Later, Akil goes to Kumaraswamy's house to inform him about his child who is alive but is attacked by Kumaraswamy and his henchmen. Kumaraswamy refuses to believe the truth about his son. Akil brings Kamsaadai to meet Kumaraswamy and tell him the truth about his living child. Kumaraswamy sees Kamsaadai and recognizes her as the same nurse who performed the delivery on his wife at the hospital following the accident. Kumaraswamy is shocked when Kamsaadai admits her mistake and reveals that his wife did give birth to a health baby boy, after which she died. Kamsaadai also reveals that she does not know about the baby's whereabouts at present. Akil decides not to tell Kumaraswamy the truth until his adoptive father Rajashekar is proven innocent.

Through Rajasekhar, Akil learns that Thirumalai is the real culprit who caused the accident, which resulted in the death of his real mother, Kumaraswamy's wife. Meanwhile, Kumaraswamy's trusted aide Naana aligns with Akil after the family doctor reveals that Akil is indeed Kumaraswamy's son. Naana also learns that while Rajasekhar is innocent, Thirumalai is the real culprit who caused the accident which resulted in the death of Kumaraswamy's wife. Naana and Akil make Thirumalai abduct Rajasekhar along with his wife and admit his wrongdoings unconsciously on the phone to Kumaraswamy through Cola Kumar, after which he finds out that Akil is Kumaraswamy's son.

Having learnt the truth behind his wife's death and Akil being his son, Kumaraswamy arrives at Thirumalai's hideout with Cola Kumar to rescue Akil, Rajasekhar, and his wife from Thirumalai. Kumaraswamy and Akil share an emotional reunion as father and son. Together, they fight Thirumalai and his goons.
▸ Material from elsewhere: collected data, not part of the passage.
(* ===== verification/LiveProperties.v ===== *)
(** * What the live source guarantees

    The properties of src/live_source.cpp for every behaviour of the network
    and every interleaving of the thread in [next] with calls of [start] and
    [stop]; and the live source as the pipeline's source. *)
From S2P Require Import Prelude CxxStrings Config MarketEvent Json JsonTree BinanceTradeParser.
From S2P Require Import Interfaces LiveSource.

(** ** After a stop *)
Section Stopping.
Context `{JsonOps}.

(** What the thread inside [next] does, the network helping; and what it does
    by itself. *)
Definition reader_moves : relation (LiveSource * pc) :=
  fun a b => exists l, reader_step a.1 a.2 l b.1 b.2.
Definition reader_own_moves : relation (LiveSource * pc) :=
  fun a b => waits a.1 a.2 = false /\ reader_moves a b.

(** In a connection attempt. *)
Definition connecting (p : pc) : bool := match p with Connecting _ => true | _ => false end.

(** [stop()] has come back: the flag is set, and no socket is open. *)
Definition shut_down (s : LiveSource) : Prop :=
  stop_requested_ s = true /\ ws_ s <> Some true.

Lemma shut_waits s p : shut_down s -> waits s p = true -> connecting p = true.
Proof. intros [_ Hw]. destruct p; cbn; try done. by destruct (ws_ s) as [[]|]. Qed.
Kumaraswamy gets stabbed in the hip by Thirumalai during the fight but asks Akil to save Rajasekhar and his wife without worrying about him, which Akli does after taking out Thirumalai's goons. With all the misunderstandings cleared, Kumaraswamy and Rajasekhar, make peace and the two friends reunite with each other. Also, Akil and Divya reunite with each other and live together happily.

== Production ==
The film was initially titled Enga Veetu Pillai. Sana Khan, who plays a squash player, practised the sport for her role. The makers filmed some scenes at the third terminal of the Changi Airport, claiming Thambikku Indha Ooru to be the first Asian film to do so.

== Soundtrack ==
The soundtrack was composed by Dharan Kumar and was released by Think Music. It was released in late January 2010.

Track listing
| No. | Title | Lyrics | Singer(s) | Length |
|---|---|---|---|---|
| 1. | "Koothadu Machi" | Kapilan | Bharath, Blaaze, Prasad, Suchitra |  |
| 2. | "Yaaradi" | Kapilan | Hariharan, Shreya Ghoshal |  |
| 3. | "Yennai Yaar" | Kapilan | Naresh Iyer |  |
| 4. | "Ore Minsaram" | Raajkumar | Benny Dayal |  |
| 5. | "Mudhal Pen Niyae" | Kapilan | Javed Ali, Sindhu |  |
| 6. | "Thambikku Indha Ooru" | Kapilan | Benny Dayal, Mukesh Mohamed |  |

== Critical reception ==
Sify wrote, "Director Badri along with Bharath has dished out Thambikku Indha Ooru another pot-boiler using all the cliches and gimmicks associated with mass movie targeting the B & C audiences. The film has no story, logic, reason or continuity with scenes cyclostyled from earlier films". Pavithra Srinivasan of Rediff.com wrote, "Insane plot twists, ridiculous situations and completely illogical sequences follow, leading to an end that can't come sooner". Malathi Rangarajan of The Hindu wrote, "The Bharath-Badri combo travels on the beaten track of a boy-meets-girl romance and predictable villainy". She noted that the film's"saving graces" were few: "Prabhu's performance, Ranjith's ease as a villain and Bharath's footwork in that order".